The stress should be a slow but steady descent into lowering your EQ. You are accumulating tissue fatigue, and as a result you will begin to see a drop in EQ. I haven’t seen LV put a number to it, but I would guess (LV correct me if I’m wrong), if your best EQ is a 10 on a 1-10 scale, I would say you are dropping down to about 5-6.
Note that this will happen in a nonlinear fashion, in practice. Your EQ will go down over the phase as you carry more and more fatigue, but due to the variance in recovery rates (I suspect) EQ will bounce up and down while going down in general.
Its a lot like weight training, where you are really doing a bit too much, and over a period of 2 weeks, you begin to get increasingly fatigued. You begin to get some joint soreness, muscle soreness and strength starts to drop. This is because the cumulative tissue damage is collecting.

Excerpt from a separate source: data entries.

(** Only the tick moves the clock. *)
Lemma clock_start e : preserves clock (start e).
Proof. unfold_members. pres_with leaf_refl. Qed.
Lemma clock_stop jr : preserves clock (stop jr).
Proof. unfold_members. pres_with leaf_refl. Qed.
Lemma clock_sendMessage m b w : preserves clock (sendMessage m b w).
Proof. unfold_members. pres_with leaf_refl. Qed.
Lemma clock_read_complete ec d : preserves clock (read_complete ec d).
Proof. unfold_members. pres_with leaf_refl. Qed.
Lemma clock_doReconnect jr e : preserves clock (doReconnect jr e).
Proof. unfold_members. pres_with leaf_refl. Qed.
Lemma clock_handler_startDelayTimer ec e :
  preserves clock (handler_startDelayTimer ec e).
Proof. unfold_members. pres_with leaf_refl. Qed.
Lemma clock_handle_timerMessageQueue ec w :
  preserves clock (handle_timerMessageQueue ec w).
Proof. unfold_members. pres_with leaf_refl. Qed.

Lemma clock_step c s : clock s <= clock (step c s).
Proof.
  destruct c; simpl; unfold exec.
  - rewrite clock_start. lia.
  - rewrite clock_stop. lia.
  - rewrite clock_sendMessage. lia.
  - destruct (_ && _); [rewrite clock_read_complete|]; simpl; lia.
  - destruct (_ <? _); [rewrite clock_doReconnect|]; simpl; lia.
  - destruct (expired _ _); [rewrite clock_handler_startDelayTimer|]; simpl; lia.
  - destruct (expired _ _); [rewrite clock_handle_timerMessageQueue|]; simpl; lia.
  - unfold drop_stream. destruct (ws s); simpl; lia.
  - simpl. lia.
Qed.

Lemma clock_run cs : forall s, clock s <= clock (run cs s).
Proof.
  induction cs as [|c cs IH]; intros s; simpl; [lia|].
  specialize (IH (step c s)). pose proof (clock_step c s). lia.
Qed.

Lemma run_app cs1 cs2 s : run (cs1 ++ cs2) s = run cs2 (run cs1 s).
Proof. revert s. induction cs1 as [|c cs1 IH]; intros s; simpl; auto. Qed.

Lemma Inv_run cs : forall s, Inv s -> Inv (run cs s).
Proof.
  induction cs as [|c cs IH]; intros s H; simpl; [exact H|].
  apply IH, Inv_step, H.
Qed.

Lemma Inv_reachable s : reachable s -> Inv s.
Proof. intros [cs ->]. apply Inv_run, Inv_init. Qed.

(** ** The queue *)

Ltac unfold_callers :=
  unfold start, stop, sendMessage, doReconnect, internalStop,
    join_worker, internalStart, spawn_runIO, handler_startDelayTimer,
    scheduleDelayedStart, doConnectionAttempt, handle_timerMessageQueue,
    read_complete, handler_onread, startAsyncRead, handle_handler_error, log.

Ltac leaf_fifo :=
  let s1 := fresh "s" in
  intros s1; intros; unfold fifo_sum, drop_stream;
  try destruct (ws s1); simpl;
  rewrite ?queue_written_app; simpl; rewrite ?app_nil_r; reflexivity.

Lemma fifo_trySendMessageQueue w : preserves fifo_sum (trySendMessageQueue w).
Proof.
  intros s. unfold trySendMessageQueue, bind, gets, modify, ret. simpl.
  destruct (live s); simpl.
  - unfold fifo_sum. rewrite drain_loop_fifo by reflexivity.
    simpl. rewrite queue_written_app, app_nil_r. reflexivity.
  - unfold fifo_sum. simpl. rewrite queue_written_app, app_nil_r. reflexivity.
Qed.

#[export] Hint Resolve fifo_trySendMessageQueue : pres.

Lemma fifo_start e : preserves fifo_sum (start e).
Proof. unfold_callers. pres_with leaf_fifo. Qed.
Lemma fifo_stop jr : preserves fifo_sum (stop jr).
Proof. unfold_callers. pres_with leaf_fifo. Qed.
Lemma fifo_read_complete ec d : preserves fifo_sum (read_complete ec d).
Proof. unfold_callers. pres_with leaf_fifo. Qed.
Lemma fifo_doReconnect jr e : preserves fifo_sum (doReconnect jr e).
Proof. unfold_callers. pres_with leaf_fifo. Qed.
Lemma fifo_handler_startDelayTimer ec e :
  preserves fifo_sum (handler_startDelayTimer ec e).
Proof. unfold_callers. pres_with leaf_fifo. Qed.
Lemma fifo_handle_timerMessageQueue ec w :
  preserves fifo_sum (handle_timerMessageQueue ec w).
Proof. unfold_callers. pres_with leaf_fifo. Qed.
Lemma fifo_sendMessage_now m w : preserves fifo_sum (sendMessage m false w).
Proof. unfold_callers. pres_with leaf_fifo. Qed.

Lemma fifo_sendMessage_queued m w s :
  fifo_sum (exec (sendMessage m true w) s) = fifo_sum s ++ [m].
Proof.
  unfold sendMessage, exec, bind, modify, ret. simpl.
  rewrite fifo_trySendMessageQueue. unfold fifo_sum. simpl.
  rewrite app_assoc. reflexivity.
Qed.

Lemma fifo_step c s : fifo_sum (step c s) = fifo_sum s ++ enqueued [c].
Proof.
  destruct c; simpl; rewrite ?app_nil_r; unfold exec.
  - apply fifo_start.
  - apply fifo_stop.
  - destruct sendIfOffline.
    + apply fifo_sendMessage_queued.
    + rewrite app_nil_r. apply fifo_sendMessage_now.
  - destruct (_ && _); [apply fifo_read_complete | reflexivity].
  - destruct (_ <? _); [rewrite fifo_doReconnect|]; reflexivity.
  - destruct (expired _ _); [rewrite fifo_handler_startDelayTimer|]; reflexivity.
  - destruct (expired _ _); [rewrite fifo_handle_timerMessageQueue|]; reflexivity.
  - unfold drop_stream. destruct (ws s); reflexivity.
  - reflexivity.
Qed.

Lemma enqueued_app cs1 cs2 : enqueued (cs1 ++ cs2) = enqueued cs1 ++ enqueued cs2.
Proof.
  induction cs1 as [|c cs1 IH]; simpl; [reflexivity|].
  destruct c as [| |? [] ?| | | | | |]; simpl; rewrite IH; reflexivity.
Qed.

Lemma fifo_run cs : forall s, fifo_sum (run cs s) = fifo_sum s ++ enqueued cs.
Proof.
  induction cs as [|c cs IH]; intros s; simpl run.
  - simpl. rewrite app_nil_r. reflexivity.
  - rewrite IH, fifo_step, <- app_assoc.
    change (c :: cs) with ([c] ++ cs). rewrite enqueued_app. reflexivity.
Qed.

(** C1.  Whatever calls, completions, timer expiries and connection
    drops happen, and however the connection attempts and the writes
    turn out, the payloads the drain has written to the connection
    followed by the payloads still in the queue are exactly the
    payloads given to [sendMessage(m, true)], in call order: the
    queued messages go out in the order enqueued, none is skipped,
    lost or written ahead of an earlier one. *)
Theorem queued_messages_leave_in_fifo_order (cs : list call) :
  queue_written (trace (run cs init)) ++ messages (run cs init) = enqueued cs.
Proof. exact (fifo_run cs init). Qed.

(** ** The drain *)

Lemma queue_attempts_app t u :
  queue_attempts (t ++ u) = queue_attempts t ++ queue_attempts u.
Proof.
  induction t as [|o t IH]; simpl; [reflexivity|].
  destruct o as [| | | | | | | |[] ? ? ?| | | |]; simpl; rewrite IH; reflexivity.
Qed.

Lemma drain_loop_unfold m q w s :
  drain_loop (m :: q) w s
  = let s1 := emit (OWrite true m
                      (ws_open (if w_drop (w 0) then drop_stream s else s))
                      (w_ok (w 0)))
                (if w_drop (w 0) then drop_stream s else s) in
    if w_ok (w 0)
    then drain_loop q (wtail w) (set_messages q s1)
    else (tt, set_message_queue_timer (Some (clock s1 + queue_retry_delay)) s1).
Proof.
  simpl. unfold bind, when, gets, modify, ret, armMessageQueueTimer. simpl.
  destruct (w_drop (w 0)), (w_ok (w 0)); reflexivity.
Qed.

If you continue at that rate, you are going to end up with an injury.If at the end of those 2 weeks, you say “screw it” and take a week off from training, you will notice that you may grow like crazy for a week, and when you go back into the gym, you are stronger!
Good analogy, except that from what I’ve seen weight trainers tend to work out when they are fully recovered from the previous workout. Our workouts are daily, and we are intentionally going back to the gym with sore muscles, for a period of time, and then backing off, which most weight trainers don’t do (unless you consider the sets of an exercise, or exercises in a workout, instead of the workouts themselves).
So with this approach, you want to slowly ramp up the fatigue accumulation, which will be indicated by feel of “fatigue” as well as slow drop of EQ. [Xeno had used a multiplier to accomplish this, but didn’t use a physiologic feedback indicator,which is a fatal flaw IMO]
I did not know Xeno did this actually, I posted about it in my log (I think we are talking about the same thing). I understand what you mean by it being flawed, it’s flaws run deeper than I realized when I wrote the post on my log. Maybe a mix of the two would be ideal (reply on log, preferably).
You don’t want to try and overwhelm your tissues with a huge massive shock, as that (I assume) can trigger toughening, but rather slowly pushing it toward “over training”. You want to time this so it peaks about 2 weeks into it, then recover for a week.
Exactly! Gentlemen, this is what has frightened us off of carrying fatigue - people like to go on 2 day marathons and then cut off, and then they see no results. The key here, which I missed during my first 8 months of clamping, was to draw that overload out for a few more days - then the gains will come. Of course, you have to lessen the fatigue per day to draw it out, to avoid injury.
Its also important not to overwhelm your tissues completely, not only because of the tissue toughening aspect, but the greater the tissue damage, the longer it will take to recover. If you push the time needed to completely recover out past a week, yet only take a week, you won’t grow.
Exactly, don’t get too close to injury levels, you need something that you can recover from within a week (this takes practice, but hopefully with more people participating we can begin to define the right levels of fatigue using some indicators).
Excellent and helpful post, sparkyx.